Going down the listing below, print exactly each line from the one with "mkPeerScoreThresholds (f64_of_Z (-4000))" up to and including the one with "first_message_deliveries_weight : f64;", and skip the rest.

-------- PROVIDED RECORDS --------

(* ===== verification/GossipScoring.v ===== *)
(** * Scoring parameters of gossipsub ([service/gossipsub_scoring_parameters.rs])

    How gossipsub scores the peers of a mesh, in binary64 arithmetic.  The power functions and the number
    of committees of a slot come from outside; the parameters are records of the gossipsub library. *)

From Stdlib Require Import Ascii SpecFloat.
From S2P Require Import Prelude Chain Text Float64 Score PeerInfo Topics.

(** [f64::powf] and [f64::powi], the preset, and [misc::committee_count_from_active_validator_count]. *)
Class ScoringCrates := {
  powf : f64 -> f64 -> f64;
  powi : f64 -> Z -> f64;
  SlotsPerEpoch : Z;
  TargetAggregatorsPerCommittee : Z;
  committee_count_from_active_validator_count : Z -> Z;
}.

(** The constants of the preset are positive, and a slot has at least one committee and at most a few. *)
Class ScoringLaws `{ScoringCrates} : Prop := {
  slots_positive : 0 < SlotsPerEpoch;
  target_positive : 0 < TargetAggregatorsPerCommittee;
  committees_positive : forall v, 0 < committee_count_from_active_validator_count v;
  committees_fit : forall v, committee_count_from_active_validator_count v * SlotsPerEpoch <= U64_MAX;
}.

Definition f64_sub : f64 -> f64 -> f64 := SFsub prec64 emax64.
(** The literal [n / d]: division rounds as reading a literal does. *)
Definition f64_lit (n d : Z) : f64 := f64_div (f64_of_Z n) (f64_of_Z d).

(** [Duration::as_secs_f64]. *)
Definition as_secs_f64 (d : Duration) : f64 :=
  f64_add (f64_of_Z (d / NANOS_PER_SEC)) (f64_div (f64_of_Z (d mod NANOS_PER_SEC)) (f64_of_Z NANOS_PER_SEC)).

(** [as u32]. *)
Definition as_u32 (n : Z) : Z := n mod 2 ^ 32.

Definition MAX_IN_MESH_SCORE : f64 := f64_of_Z 10.
Definition MAX_FIRST_MESSAGE_DELIVERIES_SCORE : f64 := f64_of_Z 40.
Definition BEACON_BLOCK_WEIGHT : f64 := f64_lit 1 2.
Definition BEACON_AGGREGATE_PROOF_WEIGHT : f64 := f64_lit 1 2.
Definition VOLUNTARY_EXIT_WEIGHT : f64 := f64_lit 1 20.
Definition PROPOSER_SLASHING_WEIGHT : f64 := f64_lit 1 20.
Definition ATTESTER_SLASHING_WEIGHT : f64 := f64_lit 1 20.
Definition MESH_MESSAGE_DELIVERIES_WINDOW : Z := 2.

Record PeerScoreThresholds := mkPeerScoreThresholds {
  gossip_threshold : f64;
  publish_threshold : f64;
  graylist_threshold : f64;
  accept_px_threshold : f64;
  opportunistic_graft_threshold : f64;
}.

Definition peer_gossip_thresholds : PeerScoreThresholds :=
  mkPeerScoreThresholds (f64_of_Z (-4000)) (f64_of_Z (-8000)) GREYLIST_THRESHOLD (f64_of_Z 100) (f64_of_Z 5).

Record TopicScoreParams := mkTopicScoreParams {
  topic_weight : f64;
  time_in_mesh_weight : f64;
  time_in_mesh_quantum : Duration;
  time_in_mesh_cap : f64;
  first_message_deliveries_weight : f64;
  first_message_deliveries_decay : f64;
  first_message_deliveries_cap : f64;
  mesh_message_deliveries_weight : f64;
  mesh_message_deliveries_decay : f64;
  mesh_message_deliveries_cap : f64;
  mesh_message_deliveries_threshold : f64;
  mesh_message_deliveries_window : Duration;
  mesh_message_deliveries_activation : Duration;
  mesh_failure_penalty_weight : f64;
  mesh_failure_penalty_decay : f64;
  invalid_message_deliveries_weight : f64;
  invalid_message_deliveries_decay : f64;
}.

--------

### REPLY TO THE TASK
  mkPeerScoreThresholds (f64_of_Z (-4000)) (f64_of_Z (-8000)) GREYLIST_THRESHOLD (f64_of_Z 100) (f64_of_Z 5).

Record TopicScoreParams := mkTopicScoreParams {
  topic_weight : f64;
  time_in_mesh_weight : f64;
  time_in_mesh_quantum : Duration;
  time_in_mesh_cap : f64;
  first_message_deliveries_weight : f64;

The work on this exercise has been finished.